Mutant Message Down Under quickly attained word of mouth popularity with the New Age movement in the United States, was picked up for bookstore distribution by Bookpeople, then consequently picked up by giant publishing firm HarperCollins, and marketed as fiction by them. Nearly a million copies of the HarperCollins publication have been sold around the world. Morgan completed many lecture tours promoting the book in the United States and Europe. In her lectures Morgan speaks of her actual experience with the "Real People" and states she is an Aborigine.

According to the 90-page report published by the Perth-based Dumbartung Aboriginal Corporation, a survey of Aboriginal groups in Central and Western Australia failed to uncover any indication whatsoever of Morgan's presence in the area or of the existence of the "Real People" tribe. They claim that Aboriginal groups believe Morgan's desert journey to be fabricated and that her book and teaching lack credibility. The Dumbartung Aboriginal Corporation stated that it was deeply offensive to Aboriginal people for a white person to be misrepresenting Aboriginal culture for self-promotion and profit. Aboriginal people expressed anger that Morgan's false message is being accepted as fact by a naïve North American and European market and were extremely concerned about the resulting long-term implications for their culture.
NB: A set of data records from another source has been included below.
(** ** The decoders in closed form

    For a payload of any length each decoder equals a record built from the
    layout: a field whose bytes are all present is decoded from them, any
    other field of the decoder is set to its zero value, and the fields of the
    other decoder are left as they were. *)

Lemma decodeFirmwareData_eq (data : list byte) (rd : Readings) :
  decodeFirmwareData data rd =
    {| FirmwareVersion := String.string_of_list_byte (skipn 2 data);
       BatteryLevel := default 0 (u8_at 0 data);
       Temperature := Temperature rd;
       Moisture := Moisture rd;
       Light := Light rd;
       Conductivity := Conductivity rd |}.
Proof.
  unfold decodeFirmwareData, bytes.NewBuffer, bytes.Next, bytes.Buffer_String.
  destruct (Read_uint8_at 0 data 0) as (e & E & _).
  rewrite drop_0 in E. rewrite E, drop_drop. reflexivity.
Qed.

Lemma decodeSensorData_eq (data : list byte) (rd : Readings) :
  decodeSensorData data rd =
    {| FirmwareVersion := FirmwareVersion rd;
       BatteryLevel := BatteryLevel rd;
       Temperature := PrimFloat.div (float64_of_int16 (default 0 (i16le_at 0 data))) 10%float;
       Moisture := default 0 (u8_at 7 data);
       Light := default 0 (u16le_at 3 data);
       Conductivity := default 0 (u16le_at 8 data) |}.
Proof.
  unfold decodeSensorData, bytes.NewBuffer, bytes.Next.
  destruct (Read_int16_at 0 data 0) as (e1 & E1 & _).
  rewrite drop_0 in E1. rewrite E1, drop_drop. cbn [Nat.add].
  destruct (Read_uint16_at 3 data 0) as (e2 & E2 & _).
  rewrite E2, drop_drop. cbn [Nat.add].
  destruct (Read_uint8_at 7 data 0) as (e3 & E3 & _).
  rewrite E3. cbn [Nat.add].
  destruct (Read_uint16_at 8 data 0) as (e4 & E4 & _).
  rewrite E4. reflexivity.
Qed.


(** ** Accuracy of the temperature *)

(** The quotient is the nearest binary64 value: below 4096 these are at most
    [2^-41] apart, so the error is at most [2^-42]. *)
Lemma temperature_accurate (lo hi : byte) :
  (Qabs (float64_to_Q (temperature_of lo hi) - (i16le lo hi # 10))
     <= 1 # (2 ^ 42))%Q.
Proof.
  apply Qle_bool_iff. revert lo hi. apply forall_byte2.
  vm_compute. reflexivity.
Qed.

(** Multiplying the stored temperature by 10 gives back the integer exactly
    (10 is a sum of two powers of two). *)
Lemma temperature_times_10 (lo hi : byte) :
  float64_trunc (temperature_of lo hi * 10)%float = Some (i16le lo hi).
Proof.
  assert (H : forall lo hi,
    match float64_trunc (temperature_of lo hi * 10)%float with
    | Some z => z =? i16le lo hi
    | None => false
    end = true).
  { apply forall_byte2. vm_compute. reflexivity. }
  specialize (H lo hi).
  destruct (float64_trunc _) as [z|]; [|discriminate].
  apply Z.eqb_eq in H. now subst.
Qed.

(** ** Encoding is inverse to decoding, field by field *)

Lemma byte_of_Z_byte_val (b : byte) : byte_of_Z (byte_val b) = b.
Proof.
  apply Byte.byte_dec_bl. revert b. apply forall_byte. vm_compute. reflexivity.
Qed.

Lemma put_u16le_u16le (lo hi : byte) : put_u16le (u16le lo hi) = [lo; hi].
Proof.
  assert (H : forall lo hi,
    match put_u16le (u16le lo hi) with
    | [a; b] => Byte.eqb a lo && Byte.eqb b hi
    | _ => false
    end = true).
  { apply forall_byte2. vm_compute. reflexivity. }
  specialize (H lo hi).
  destruct (put_u16le (u16le lo hi)) as [|a [|b [|c r]]]; try discriminate.
  apply andb_prop in H as [Ha Hb].
  apply Byte.byte_dec_bl in Ha, Hb. now subst.
Qed.

Lemma put_i16le_i16le (lo hi : byte) : put_i16le (i16le lo hi) = [lo; hi].
Proof.
  assert (H : i16le lo hi mod 65536 = u16le lo hi).
  { unfold i16le. pose proof (u16le_range lo hi).
    destruct (Z.ltb_spec (u16le lo hi) 32768).
    - apply Z.mod_small. lia.
    - replace (u16le lo hi - 65536) with (u16le lo hi + (-1) * 65536) by lia.
      rewrite Z.mod_add by lia. apply Z.mod_small. lia. }
  unfold put_i16le. rewrite H. apply put_u16le_u16le.
Qed.

(** The closed form on a payload of exactly ten bytes. *)
Lemma decodeSensorData_ten (b0 b1 b2 b3 b4 b5 b6 b7 b8 b9 : byte) (rd : Readings) :
  decodeSensorData [b0; b1; b2; b3; b4; b5; b6; b7; b8; b9] rd =
    {| FirmwareVersion := FirmwareVersion rd;
       BatteryLevel := BatteryLevel rd;
       Temperature := temperature_of b0 b1;
       Moisture := byte_val b7;
       Light := u16le b3 b4;
       Conductivity := u16le b8 b9 |}.
Proof. rewrite decodeSensorData_eq. reflexivity. Qed.

(** ** Sessions *)

Lemma discoverLoop_spec {St : Type} (p : Peripheral St) (services : list Service)
    (h : Handles) (s : St) (made : list Call) :
  exists disc r s',
    discoverLoop p services h (s, made) = (r, (s', made ++ disc))
    /\ Forall (fun c => is_discovery c = true) disc
    /\ forall e, r = inr e -> exists msg, e = Some (TransportError msg).
Proof.
  revert h s made. induction services as [|service rest IH]; intros h s made.
  - exists [], (inl h), s. rewrite app_nil_r. repeat split; [constructor|discriminate].
  - cbn [discoverLoop]. destruct (String.eqb (UUID service) floraServiceUUID).
    + unfold mbind, Session_bind, callDiscoverCharacteristics.
      destruct (DiscoverCharacteristics p service s) as [[cs|msg] s1].
      * destruct (IH (fold_left selectCharacteristic cs h) s1
                    (made ++ [CallDiscoverCharacteristics service]))
          as (disc & r & s' & E & Hd & He).
        exists (CallDiscoverCharacteristics service :: disc), r, s'.
        rewrite E, <- app_assoc. repeat split; [constructor; [reflexivity|exact Hd]|exact He].
      * exists [CallDiscoverCharacteristics service], (inr (Some (TransportError msg))), s1.
        repeat split; [repeat constructor|].
        intros e [= <-]. now exists msg.
    + apply IH.
Qed.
In 1996 a group of Aboriginal elders, seriously disturbed by the book's implications, received a grant to travel to the States and confront Morgan about her book and to try to prevent a Hollywood-isation of it. She admitted publicly that she had faked it but this received little publicity in the USA. The Aboriginal people engaging in this discourse are angry that Morgan's book continues to be promoted and sold widely, because they state it gives a false picture of their traditional cultures and of their current political and social status. They regard this as damaging to their struggle for survival.